Spatial modulation on SF-TF and orientation tuning.

(A) Center of two-photon recordings (upper), and center of individual neurons (lower) overlay on an average visual cortex map. The average visual cortex map was generated by affine registration of visual area maps from all experiments. Neurons are colored by visual areas. (B) Upper, average preferred TF (left) exhibits spatial dependency over the visual cortex (TF: A→P, cor = −0.25, p =0.015, M→L, cor = 0.36, p = 0.0004). Lower, average preferred SF (right) exhibits spatial dependency over the visual cortex (SF: A→P, cor = 0.35, p = 0.0005, M→L, cor = −0.06, p = 0.54). Colored dots indicate the average TF and SF (computed with >30 neurons) within 1802 μm2 local areas, overlaying on a visual map. (C) Polar plots of averaged preferred directions of six tuning groups of V1 and HVAs. Polar plots were generated with >30 neurons. Black and gray lines indicate the mean and SEM of normalized preferred directions.

Tolerance of noise correlation to missing spikes.

(A) Left, compare the inferred spike train and ground truth spike train (cell-attached recording) of one example neuron. Spike inference recovered 50% of the spikes of this neuron, the linear correlation between inferred spike train and true spike train is 0.79 (bin 1 s). Right, the correlation between inferred spike train and true spike train at various time bin. (B) Inter-neuron cross-correlation computed by true spike train and inferred spike are linearly correlated (r = 0.7). (C) The ground truth spike trains (top) and spike train after different types of perturbations of example neurons from spikefinder dataset (Methods). (D) Compute correlation of residual spike count at 1 s time bin after spike perturbations from left to right: random missing spikes; missing isolated spikes with inter-spike-interval (ISI) > 0.03 s; missing all spikes within a burst ISI < 0.01 s; missing 60% spikes within a burst with ISI <0.02 s. (E) Fidelity (left) and variance explained (right) of correlation calculation with spike train perturbation. The fidelity was defined as the linear correlation between spike count correlation before and after perturbation. Variance explained was measured as r2 of a linear regression between true correlation and perturbed correlations. The colored text in the figure indicates the ISI thresholds.

Factors contribute to the variance of NCs.

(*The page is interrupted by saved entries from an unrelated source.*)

(** * ERA5 request scripts for CROCO: calendar arithmetic and request assembly

    A shallow embedding of [ERA5_utilities.py], [ERA5_request.py] and
    [ERA5_analysis_request.py].  Python integers are [Z]; [//] and [%] with
    a positive divisor are [Z.div] and [Z.modulo]; strings are [string];
    dictionaries are [gmap string _]; a raised exception is the [Raise]
    branch of [result]. *)

From Stdlib Require Import ZArith String Ascii List Lia DecimalString DecimalPos.
From stdpp Require Import gmap strings list.

Local Open Scope Z_scope.

(** ** The parts of the Python runtime the scripts call *)

Module Py.

(** Exceptions the scripts can meet.  [KeyError] carries the missing key, as
    Python's does; [KeyError] and [IndexError] are the two subclasses of
    [LookupError]. *)
Inductive exn : Type :=
  | ValueError
  | OverflowError
  | IllegalMonthError
  | KeyError (key : string)
  | IndexError
  | ClientError.

Definition is_LookupError (e : exn) : bool :=
  match e with
  | KeyError _ | IndexError => true
  | _ => false
  end.

Inductive result (A : Type) : Type :=
  | Ok (a : A)
  | Raise (e : exn).
Arguments Ok {A} a.
Arguments Raise {A} e.

Definition bind {A B : Type} (r : result A) (k : A -> result B) : result B :=
  match r with
  | Ok a => k a
  | Raise e => Raise e
  end.

(** *** [calendar] *)

(** [calendar.isleap] *)
Definition isleap (year : Z) : bool :=
  (year mod 4 =? 0) && (negb (year mod 100 =? 0) || (year mod 400 =? 0)).

(** [calendar.mdays], indexed from January = 1. *)
Definition mdays (month : Z) : Z :=
  match month with
  | 1 => 31 | 2 => 28 | 3 => 31 | 4 => 30 | 5 => 31 | 6 => 30
  | 7 => 31 | 8 => 31 | 9 => 30 | 10 => 31 | 11 => 30 | 12 => 31
  | _ => 0
  end.

(** [calendar.monthrange(year, month)[1]].  The first component (the weekday
    of the first day) is never read by the scripts; since Python 3.8 its
    computation folds an out-of-range year into 2000..2399 and so does not
    raise. *)
Definition monthrange_ndays (year month : Z) : result Z :=
  if (1 <=? month) && (month <=? 12)
  then Ok (mdays month + (if (month =? 2) && isleap year then 1 else 0))
  else Raise IllegalMonthError.

(** *** [datetime] *)

Definition MINYEAR : Z := 1.
Definition MAXYEAR : Z := 9999.

(** A [datetime.date].  [datetime.datetime(y, m, d)] is modelled by the same
    record: the scripts build it with the time of day left at midnight and
    read only [year], [month], [day] and the ordinal. *)
Record date : Type := mkdate { year : Z; month : Z; day : Z }.

(** [datetime._days_in_month], called with a month already checked. *)
Definition days_in_month (year month : Z) : Z :=
  mdays month + (if (month =? 2) && isleap year then 1 else 0).

(** The field check of the constructor. *)
Definition check_date_fields (y m d : Z) : bool :=
  (MINYEAR <=? y) && (y <=? MAXYEAR) &&
  (1 <=? m) && (m <=? 12) &&
  (1 <=? d) && (d <=? days_in_month y m).

(** The C implementation of [datetime] reads each integer argument into a
    C [int] and raises [OverflowError] when it does not fit. *)
Definition INT_MIN : Z := -2147483648.
Definition INT_MAX : Z := 2147483647.

Definition fits_int (n : Z) : bool := (INT_MIN <=? n) && (n <=? INT_MAX).

(** [datetime.date(y, m, d)]: the arguments are read as C ints, then the
    fields are checked. *)
Definition datetime_date (y m d : Z) : result date :=
  if fits_int y && fits_int m && fits_int d then
    if check_date_fields y m d then Ok (mkdate y m d) else Raise ValueError
  else Raise OverflowError.

Definition valid_date (D : date) : bool :=
  check_date_fields (year D) (month D) (day D).

(** [datetime._days_before_year] *)
Definition days_before_year (year : Z) : Z :=
  let y := year - 1 in
  y * 365 + y / 4 - y / 100 + y / 400.

(** [datetime._DAYS_BEFORE_MONTH] *)
Definition DAYS_BEFORE_MONTH (month : Z) : Z :=
  match month with
  | 1 => 0 | 2 => 31 | 3 => 59 | 4 => 90 | 5 => 120 | 6 => 151
  | 7 => 181 | 8 => 212 | 9 => 243 | 10 => 273 | 11 => 304 | 12 => 334
  | _ => -1
  end.

(** [datetime._days_before_month] *)
Definition days_before_month (year month : Z) : Z :=
  DAYS_BEFORE_MONTH month + (if (2 <? month) && isleap year then 1 else 0).

(** [datetime._ymd2ord]; [date.toordinal] applies it to the fields. *)
Definition ymd2ord (year month day : Z) : Z :=
  days_before_year year + days_before_month year month + day.

Definition toordinal (D : date) : Z := ymd2ord (year D) (month D) (day D).

Definition DI400Y : Z := 146097.
Definition DI100Y : Z := 36524.
Definition DI4Y : Z := 1461.

(** [datetime._ord2ymd] *)
Definition ord2ymd (n : Z) : Z * Z * Z :=
  let n := n - 1 in
  let n400 := n / DI400Y in
  let n := n mod DI400Y in
  let year := n400 * 400 + 1 in
  let n100 := n / DI100Y in
  let n := n mod DI100Y in
  let n4 := n / DI4Y in
  let n := n mod DI4Y in
  let n1 := n / 365 in
  let n := n mod 365 in
  let year := year + (n100 * 100 + n4 * 4 + n1) in
  if (n1 =? 4) || (n100 =? 4) then (year - 1, 12, 31)
  else
    let leapyear := (n1 =? 3) && (negb (n4 =? 24) || (n100 =? 3)) in
    let month := Z.shiftr (n + 50) 5 in
    let preceding :=
      DAYS_BEFORE_MONTH month + (if (2 <? month) && leapyear then 1 else 0) in
    if n <? preceding then
      let month := month - 1 in
      let preceding :=
        preceding - (mdays month + (if (month =? 2) && leapyear then 1 else 0)) in
      (year, month, n - preceding + 1)
    else (year, month, n - preceding + 1).

(** [datetime.date.fromordinal]: the ordinal is read as a C int, ordinals
    below 1 are refused, and the constructor refuses a year past [MAXYEAR]. *)
Definition fromordinal (n : Z) : result date :=
  if fits_int n then
    if n <? 1 then Raise ValueError
    else let '(y, m, d) := ord2ymd n in datetime_date y m d
  else Raise OverflowError.

(** *** [str] *)

(** [str(i)] for an integer. *)
Definition str_int (i : Z) : string := NilZero.string_of_int (Z.to_int i).

Fixpoint zeros (k : nat) : string :=
  match k with
  | O => EmptyString
  | S k => String "0" (zeros k)
  end.

(** [s.zfill(width)]: zeros go after a leading sign. *)
Definition zfill (width : nat) (s : string) : string :=
  let fill := (width - String.length s)%nat in
  match s with
  | String c rest =>
      if (Ascii.eqb c "+" || Ascii.eqb c "-")%bool
      then String c (zeros fill +:+ rest)
      else zeros fill +:+ s
  | EmptyString => zeros fill
  end.

(** [s.upper()] on ASCII text: the letters a..z move to A..Z, every other
    character stays.  On other text [str.upper] follows the case mapping of
    the Unicode database, which is not embedded here: where a property below
    says what the upper case of an identifier is, it is stated for ASCII
    text ([ascii_text]). *)
Definition upper_ascii (c : ascii) : ascii :=
  let k := nat_of_ascii c in
  if ((97 <=? k) && (k <=? 122))%nat then ascii_of_nat (k - 32) else c.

(A) Within- and inter-area noise correlations are positively related to signal correlation. (B) Within-area (left) and inter-area (right) NC is significantly higher in neuron pairs with shared RF (within-area, PV1 < 0.0001, PLM = 0.98, PAL = 0.006, PPM = 0.03, PLI < 0.0001; inter-area:PV1−LM = 0.3, PAL = 0.0007, PV1−PM = 0.15, PV1−LI = 0.82; t-test). Overlapping groups and non-overlapping groups are defined as neuron pairs share > 60% RF, and <20% RF, respectively. (C) Noise correlations of V1 and HVAs are positively related to joint spike count (For all within- and inter-area correlation, r = 0.09−0.18, p < 0.0001). Mean joint spike count is the geometric mean of the spike count to all stimuli. (D) Plot within- and inter-area noise correlation as a function of difference in preferred orientation. Only orientation-selective neurons (OSI > 0.5) were included.

Distance-dependence of inter-area NC explained by retinotopic map.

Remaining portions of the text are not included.